Au niveau collectif, c’est encore plus compliqué, le patient est la ressource la moins « exploitée » de notre système de santé. Pourtant, dans un système qui souffre, les patients-experts peuvent largement aider à améliorer les soins.
Quand intervient le patient-expert dans le parcours de soin du patient ?
Je pense que le patient-expert devrait intervenir à tous les moments du parcours, parce que le parcours, ce n’est pas quelque chose de linéaire, bien qu’on le représente souvent sur une ligne horizontale. Un parcours, ça commence par une annonce. On a un dispositif d’annonce dans le cancer, ce qui est très bien. Malheureusement, ce dispositif d’annonce est un dispositif hospitalier. Alors, quand on vous dit en ville, après une mammographie, qu’il faudrait que vous alliez à Gustave-Roussy, il ne faut pas avoir un bac +12 pour comprendre que vous avez de très grands risques d’avoir un cancer.

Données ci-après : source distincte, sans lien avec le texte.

(** * dewallet identity chaincode (dewallet_cc.go): model and properties

    The chaincode keeps one JSON-encoded [Identity] per username in the
    ledger's key-value state and exposes five handlers behind [Invoke].
    The model follows the Go source function by function.  What the source
    imports (encoding/json, encoding/hex, encoding/base64, crypto/x509,
    crypto/sha256, crypto/rsa and the Fabric shim) is kept behind
    interfaces: the handlers are defined, and the general theorems proved,
    for every implementation of them.  A small executable implementation
    at the end of the file runs the handlers on concrete requests. *)

From Stdlib Require Import ZArith Lia.
From Stdlib.Strings Require Import Byte Ascii String.
From stdpp Require Import gmap strings list.

Local Open Scope Z_scope.

(** ** Go base types *)

(** [[]byte] *)
Abbreviation bytes := (list byte).

(** [[]byte(s)] *)
Definition bytes_of_string (s : string) : bytes := String.list_byte_of_string s.

(** A Go [error] value, identified with the text of its [Error()] method;
    [nil] is [None] of [option error]. *)
Definition error := string.

(** Outcome of running Go code that may index a slice out of range. *)
Inductive exec (A : Type) : Type :=
| Done (a : A)
| Panic.
Arguments Done {A} a.
Arguments Panic {A}.

(** [args[n]]: a run-time panic when [n] is out of range. *)
Definition index (args : list string) (n : nat) : exec string :=
  match args !! n with
  | Some a => Done a
  | None => Panic
  end.

(** ** Data model *)

Module Key.
Record t := mk { Owner : string; Key : string }.
End Key.

Module Identity.
Record t := mk {
    Username : string;
    PublicKey : string;
    EPublicKey : string;
    SPublicKey : string;
    Data : string;
    Verified : string;
    Keys : list Key.t
  }.

  (** [var i Identity] *)
Definition zero : t := mk "" "" "" "" "" "" [].

  (** [i.Keys = ks] *)
Definition set_Keys (i : t) (ks : list Key.t) : t :=
    mk (Username i) (PublicKey i) (EPublicKey i) (SPublicKey i) (Data i)
       (Verified i) ks.

  (** [i.Data = d] *)
Definition set_Data (i : t) (d : string) : t :=
    mk (Username i) (PublicKey i) (EPublicKey i) (SPublicKey i) d
       (Verified i) (Keys i).
End Identity.

Module updateUserDataRequest.
Record t := mk { Username : string; Data : string }.
Definition zero : t := mk "" "".
End updateUserDataRequest.

Module addKeyRequest.
Record t := mk { Username : string; Owner : string; Key : string }.
Definition zero : t := mk "" "" "".
End addKeyRequest.

Module addKeyResponse.
Record t := mk { Owner : string; Key : string }.
End addKeyResponse.

Module getPublicKeyRequest.
Record t := mk { Username : string }.
Definition zero : t := mk "".
End getPublicKeyRequest.

Module getPublicKeyResponse.
Record t := mk { PublicKey : string; EPublicKey : string }.
End getPublicKeyResponse.

Module getUserDataRequest.
Record t := mk { Username : string; Owner : string }.
Definition zero : t := mk "" "".
End getUserDataRequest.

Module getUserDataResponse.
Record t := mk {
    PublicKey : string;
    EPublicKey : string;
    SPublicKey : string;
    Data : string;
    Key : string
  }.
End getUserDataResponse.

(** ** Imported packages, as interfaces *)

(** encoding/json at one Go type.  [json_Marshal] never fails on structs
    of strings and slices (the source drops its error: [iBytes, _ :=]).
    [json_Unmarshal data v] decodes [data] into the variable holding [v]
    and returns the variable's new content with the error. *)
Class Json (T : Type) := {
  json_Marshal : T → bytes;
  json_Unmarshal : bytes → T → T * option error
}.

Module rsa.
Record PublicKey := mk { N : Z; E : Z }.
End rsa.

(** The dynamic type of the [interface{}] returned by
    [x509.ParsePKIXPublicKey]. *)
Inductive pkix_key :=
| RSAPublicKey (pk : rsa.PublicKey)
| DSAPublicKey
| ECDSAPublicKey
| Ed25519PublicKey.

Inductive crypto_Hash := crypto_SHA256.

Class Crypto := {
  (** [hex.DecodeString] *)
  hex_DecodeString : string → bytes * option error;
  (** [base64.StdEncoding.DecodeString]: the bytes decoded before an
      error are returned together with it. *)
  base64_DecodeString : string → bytes * option error;
  (** [x509.ParsePKIXPublicKey]; a nil interface is [None]. *)
  x509_ParsePKIXPublicKey : bytes → option pkix_key * option error;
  (** [sha256.Sum256], as the slice [h[:]] *)
  sha256_Sum256 : bytes → bytes;
  (** [rsa.VerifyPKCS1v15 pub hash hashed sig] *)
  rsa_VerifyPKCS1v15 :
    rsa.PublicKey → crypto_Hash → bytes → bytes → option error
}.

(** ** The Fabric shim *)

Module pb.
Record Response := mk { Status : Z; Message : string; Payload : bytes }.
End pb.

Definition shim_OK : Z := 200.
Definition shim_ERROR : Z := 500.

Definition shim_Success (payload : bytes) : pb.Response :=
  pb.mk shim_OK "" payload.

Definition shim_Error (msg : string) : pb.Response :=
  pb.mk shim_ERROR msg [].

(** [shim.ChaincodeStubInterface], restricted to what the chaincode calls.
    [world] is the ledger state of the chaincode; [get_error] and
    [put_error] say on which calls the backing store fails. *)
Record ChaincodeStub := mkStub {
  world : gmap string bytes;
  get_error : string → option error;
  put_error : string → bytes → option error
}.

(** [stub.GetState(key)]: nil bytes for an absent key. *)
Definition GetState (stub : ChaincodeStub) (key : string)
  : option bytes * option error :=
  match get_error stub key with
  | Some err => (None, Some err)
  | None => (world stub !! key, None)
  end.

(** [stub.PutState(key, value)]: a failed write leaves the state as it is. *)
Definition PutState (stub : ChaincodeStub) (key : string) (value : bytes)
  : ChaincodeStub * option error :=
  match put_error stub key value with
  | Some err => (stub, Some err)
  | None =>
      (mkStub (<[key := value]> (world stub)) (get_error stub) (put_error stub),
       None)
  end.

(** ** The chaincode *)

(** A handler receives the stub and the invocation's parameters; it
    returns its response, or panics, together with the stub afterwards. *)
Definition handler : Type :=
  ChaincodeStub → list string → exec pb.Response * ChaincodeStub.

(** *** Notions the properties are stated with *)

(** The key of the most recently appended entry of [keys] granted to
    [owner], and the empty string when there is none (spec 4.7). *)
Definition last_matching_key (owner : string) (keys : list Key.t) : string :=
  match last (filter (fun k => Key.Owner k = owner) keys) with
  | Some k => Key.Key k
  | None => ""
  end.

(** Identities all of whose strings satisfy [utf8].  For encoding/json
    [utf8] is validity as UTF-8: the strings json.Unmarshal produces are
    valid, and valid strings survive json.Marshal followed by
    json.Unmarshal. *)
Definition wf_Key (utf8 : string → Prop) (k : Key.t) : Prop :=
  utf8 (Key.Owner k) ∧ utf8 (Key.Key k).

Definition wf_Identity (utf8 : string → Prop) (i : Identity.t) : Prop :=
  utf8 (Identity.Username i) ∧ utf8 (Identity.PublicKey i) ∧
  utf8 (Identity.EPublicKey i) ∧ utf8 (Identity.SPublicKey i) ∧
  utf8 (Identity.Data i) ∧ utf8 (Identity.Verified i) ∧
  Forall (wf_Key utf8) (Identity.Keys i).

(** The five handler names of the dispatcher (spec 4.8). *)
Definition handler_names : list string :=
  ["Register"; "UpdateUserData"; "AddKey"; "GetPublicKey"; "GetUserData"].

(** A handler aborts atomically when an error response comes with the
    stub it was given. *)
Definition aborts_atomically (h : handler) : Prop :=
  ∀ stub args resp stub',
    h stub args = (Done resp, stub') →
    pb.Status resp = shim_ERROR →
    stub' = stub.

(** A handler's answer is a success. *)
Definition succeeded (r : exec pb.Response) : Prop :=
  ∃ resp, r = Done resp ∧ pb.Status resp = shim_OK.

Le dispositif d’annonce a été demandé par les patients lors des États généraux de la Ligue contre le cancer en 1998. Celui-ci est en place depuis 2004 et est très codifié : vous avez un temps médical, un temps infirmier, puis un 3ème temps de présentation des soins de support et des associations, et enfin un 4ème temps de coordination ville-hôpital. Je pense que, dans ce parcours, on pourrait faire intervenir un patient-expert parce que lorsque vous avez une annonce : vous vous prenez un mur à 300 km/heure. Et voir quelqu’un qui a 5 ans, 10 ans, voire 15 ans de recul par rapport à la maladie, non seulement il va vous reformuler des termes peut-être un petit peu compliqués – ce qui peut décharger l’infirmière de coordination dont c’est le rôle -, mais en plus, il vous permet de vous projeter, de vous donner de l’espoir. Il a 5 ans, 10 ans de recul. Moi, je peux être ce patient dans 5 ou 10 ans. Et justement, amoindrir ce choc de l’annonce.
Le patient-expert peut intervenir vraiment à tout moment du parcours.
Avoir recours à un patient-expert a-t-il un coût ?
Est-ce que le patient expert ou partenaire va coûter de l’argent au patient ? Je suis parfaitement contre ! Je pense que cet apport d’expérience d’un patient ne doit pas générer un coût pour les patients, tout comme un soin de support ne doit pas générer un coût. Il n’y a aucune raison qu’il y ait un coût particulier. Dans le cas contraire, cela créerait des inégalités d’accès à cette expérience et à cette expertise, ce qui est inacceptable. Il y a eu des volontés de « vente » de prestations de patients au même titre que les prestations d’ostéopathe ou de psychologue. Je suis tout à fait contre. Comment sait-on que ces gens ont de l’expertise ? Comment sait-on pourquoi on va payer 10 euros de l’heure pour l’un et 30 euros de l’heure pour l’autre ? Qui les sélectionne ? Il y a donc plein de questions qui émergent et d’ailleurs, un de ces sites a fait machine arrière parce qu’il s’est bien rendu compte que cela faisait un tollé. Donc non, ça ne doit rien coûter. Ça doit être pris en charge soit par l’hôpital ou le centre de soins, voire par l’État, par l’université, mais en aucun cas par le patient.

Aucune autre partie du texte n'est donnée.